Des centaines de kilomètres sans rien que le vent abrutissant et des paysages de steppe monotone. Pas une seule station de radio. Nous n’avons pour nous divertir que les quelques guanacos (une sorte de lama), des Ñandus (une espèce d’émeu) et quelques tatous qui traversent imprudemment la route. Alors, dès qu’on en voit, on s’arrête. Michelle est la spécialiste du repérage des tatous. Dans la voiture, on a donc assisté plusieurs fois à la scène suivante:

- Michelle: "TATOOOUUUUU !!!"

- Rémi: "OU CA ?"

...en écrasant la pédale de frein. Bouquins, vestes, paquets de gâteaux volent dans l’habitacle. Nos ceintures de sécurité se mettent en mode alerte. On descend ensuite en trombe de la voiture pour chasser la bête avec nos objectifs. Le tatou se fait la malle en nous voyant arriver…et on le comprend bien.
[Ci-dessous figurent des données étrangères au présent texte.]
(* ===== verification/Text.v ===== *)
(** * Text: the string operations of Rust's standard library the program uses, on UTF-8 bytes *)

From Stdlib Require Import DecimalString DecimalZ DecimalPos.
From S2P Require Import Prelude.

Definition byte_of (c : Ascii.ascii) : N := Ascii.N_of_ascii c.

Definition is_cont (c : Ascii.ascii) : bool := ((128 <=? byte_of c) && (byte_of c <=? 191))%N.

Definition in_range (lo hi : N) (c : Ascii.ascii) : bool := ((lo <=? byte_of c) && (byte_of c <=? hi))%N.

(** [String::from_utf8] succeeds. *)
Fixpoint utf8_valid (s : string) : bool :=
  match s with
  | EmptyString => true
  | String c s1 =>
      if in_range 0 127 c then utf8_valid s1
      else match s1 with
      | EmptyString => false
      | String c2 s2 =>
          if in_range 194 223 c then is_cont c2 && utf8_valid s2
          else match s2 with
          | EmptyString => false
          | String c3 s3 =>
              if in_range 224 224 c then in_range 160 191 c2 && is_cont c3 && utf8_valid s3
              else if in_range 237 237 c then in_range 128 159 c2 && is_cont c3 && utf8_valid s3
              else if in_range 225 239 c then is_cont c2 && is_cont c3 && utf8_valid s3
              else match s3 with
              | EmptyString => false
              | String c4 s4 =>
                  (if in_range 240 240 c then in_range 144 191 c2
                   else if in_range 241 243 c then is_cont c2
                   else in_range 244 244 c && in_range 128 143 c2) &&
                  is_cont c3 && is_cont c4 && utf8_valid s4
              end
          end
      end
  end.

(** [str::chars], each character as its bytes: a continuation byte belongs to the character before
    it. *)
Fixpoint chars (s : string) : list string :=
  match s with
  | EmptyString => []
  | String c s' =>
      match chars s' with
      | (String d _ as t) :: rest =>
          if is_cont d then String c t :: rest else String c EmptyString :: t :: rest
      | l => String c EmptyString :: l
      end
  end.

Definition of_bytes (l : list N) : string := foldr (λ n s, String (Ascii.ascii_of_N n) s) EmptyString l.

(** [char::is_whitespace]: the Unicode White_Space characters. *)
Definition white_space : list string :=
  of_bytes <$>
    ([[9]; [10]; [11]; [12]; [13]; [32]; [194; 133]; [194; 160]; [225; 154; 128]] ++
     ((λ n, [226; 128; 128 + n]) <$> [0; 1; 2; 3; 4; 5; 6; 7; 8; 9; 10]) ++
     [[226; 128; 168]; [226; 128; 169]; [226; 128; 175]; [226; 129; 159]; [227; 128; 128]])%N.

Definition is_white (c : string) : bool := bool_decide (c ∈ white_space).

Fixpoint drop_white (l : list string) : list string :=
  match l with
  | [] => []
  | c :: l' => if is_white c then drop_white l' else l
  end.

(** [str::trim] *)
Definition trim_chars (l : list string) : list string := reverse (drop_white (reverse (drop_white l))).

Definition join (l : list string) : string := foldr String.append EmptyString l.

Definition trim (s : string) : string := join (trim_chars (chars s)).

(** [s.chars().take(n).collect::<String>()] *)
Definition take_chars (n : nat) (s : string) : string := join (take n (chars s)).

(** [i64::to_string] *)
Definition int_text (n : Z) : string := NilZero.string_of_int (Z.to_int n).

(** [str::parse::<u128>] on a text [to_string] produced. *)
Definition parse_u128 (s : string) : option Z :=
  match NilZero.int_of_string s with
  | Some (Decimal.Pos d) =>
      let n := Z.of_int (Decimal.Pos d) in if n <? 2 ^ 128 then Some n else None
  | _ => None
  end.

(** [str::strip_prefix] *)
Fixpoint strip_prefix (p s : string) : option string :=
  match p, s with
  | EmptyString, _ => Some s
  | String a p', String b s' => if Ascii.eqb a b then strip_prefix p' s' else None
  | _, EmptyString => None
  end.

(** [s.split(c).next()], which is never absent. *)
Fixpoint before (c : Ascii.ascii) (s : string) : string :=
  match s with
  | EmptyString => EmptyString
  | String d s' => if Ascii.eqb c d then EmptyString else String d (before c s')
  end.

Definition ascii_lower (c : Ascii.ascii) : Ascii.ascii :=
  if in_range 65 90 c then Ascii.ascii_of_N (byte_of c + 32) else c.

Fixpoint to_lower (s : string) : string :=
  match s with EmptyString => EmptyString | String c s' => String (ascii_lower c) (to_lower s') end.

(** [str::eq_ignore_ascii_case] *)
Definition eq_ignore_ascii_case (s t : string) : bool := bool_decide (to_lower s = to_lower t).

(** [s.bytes().all(p)] *)
Fixpoint all_bytes (p : Ascii.ascii → bool) (s : string) : bool :=
  match s with EmptyString => true | String c s' => p c && all_bytes p s' end.

(** [str::len] *)
Definition byte_len (s : string) : Z := Z.of_nat (String.length s).

(** ** Lemmas *)

Lemma join_chars s : join (chars s) = s.
Proof.
  induction s as [|c s IH]; [done|]. simpl. destruct (chars s) as [|t rest]; simpl in *.
  - by rewrite -IH.
  - destruct t as [|d t]; simpl in *; [by rewrite -IH|]. destruct (is_cont d); simpl.
    + by rewrite -IH.
    + by rewrite -IH.
Qed.

(** A character is at least one byte, so a label is never longer in characters than in bytes. *)
Lemma length_chars s : (length (chars s) ≤ String.length s)%nat.
Proof.
  induction s as [|c s IH]; simpl; [done|]. destruct (chars s) as [|[|d t] rest]; simpl in *; try lia.
  destruct (is_cont d); simpl; lia.
Qed.

Lemma int_text_to_int n : NilZero.int_of_string (int_text n) = Some (Z.to_int n).
Proof.
  rewrite /int_text. apply NilZero.isi; destruct n; simpl; try done.
  all: intros [= Heq]; by apply (DecimalPos.Unsigned.to_uint_nonnil p).
Qed.

Lemma parse_u128_int_text n : 0 ≤ n < 2 ^ 128 → parse_u128 (int_text n) = Some n.
Proof.
  intros Hn. rewrite /parse_u128 int_text_to_int. destruct (Z.to_int n) as [d|d] eqn:Hd.
  - pose proof (DecimalZ.of_to n) as Hr. rewrite Hd in Hr. rewrite Hr.
    destruct (Z.ltb_spec n (2 ^ 128)); [done|lia].
  - destruct n; simpl in Hd; try done. lia.
Qed.

#[export] Instance int_text_inj : Inj (=) (=) int_text.
Proof.
  intros a b Hab. pose proof (int_text_to_int a) as Ha. rewrite Hab int_text_to_int in Ha.
  simplify_eq. rewrite -(DecimalZ.of_to a) -(DecimalZ.of_to b). congruence.
Qed.

Lemma strip_prefix_Some p s r : strip_prefix p s = Some r ↔ s = (p +:+ r)%string.
Proof.
  revert s; induction p as [|a p IH]; intros [|b s]; rewrite ?text_app_cons ?text_app_nil /=.
  - split; [by intros [= <-]|by intros <-].
  - split; [by intros [= <-]|by intros <-].
  - by split.
  - destruct (Ascii.eqb_spec a b) as [->|Hne]; simpl.
    + rewrite IH. split; [by intros ->|by intros [= ->]].
    + split; [done|]. intros [= -> _]. done.
Qed.

Lemma length_text_app (s t : string) : String.length (s +:+ t) = (String.length s + String.length t)%nat.
Proof. induction s as [|c s IH]; [done|]. rewrite text_app_cons /=. by rewrite IH. Qed.

Lemma byte_len_app (s t : string) : byte_len (s +:+ t) = byte_len s + byte_len t.
Proof. rewrite /byte_len length_text_app. lia. Qed.

Lemma byte_len_nonneg s : 0 ≤ byte_len s.
Proof. rewrite /byte_len. lia. Qed.

Lemma text_app_nil_r (s : string) : (s +:+ EmptyString)%string = s.
Proof. induction s as [|c s IH]; [done|]. by rewrite text_app_cons IH. Qed.

Lemma join_nil : join [] = EmptyString.
Proof. done. Qed.

Lemma join_cons c l : join (c :: l) = (c +:+ join l)%string.
Proof. done. Qed.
Argentine Remontée Est RM 015

Le vent latéral constant oblige les conducteurs à compenser sans arrêt. Les bourrasques malmènent parfois le camping-car à l’aérodynamisme limité. Le vent emporte dans la mer des milliers de tonnes de terre et de sable. Erosion éolienne dont tout le monde se fout complètement car, ici, la terre n’est pas cultivée. Puerto San Julian, Radatilly, Las Grutas… Nous nous installons dans les campings municipaux déserts mais payants qui mettent à l’épreuve nos piquets de tente et la résistance au vent de notre petite MSR Hubba Hubba.

Argentine Radatilly 004

En arrivant dans ces petites villes au milieu de nulle part, on éprouve systématiquement un sentiment de tristesse. Les maisons ressemblent à des préfabriqués. Parpaings apparents, installations électriques inachevées, jardins inexistants (rien ne pousse ici) et le sable porté par les rafales qui s’infiltre partout. Comment des personnes saines d’esprit ont-elles pu s’installer dans des paysages si désolés? Le guide explique que le peuplement de la région s’est fait à une époque ou l’Argentine craignait que les régions désertes du sud de la Patagonie ne soient envahit par le Chili voisin. On y a donc envoyé des gens pour créer des colonies afin d’assurer l’occupation du territoire. Nous sommes au milieu des reliques du bagne argentin.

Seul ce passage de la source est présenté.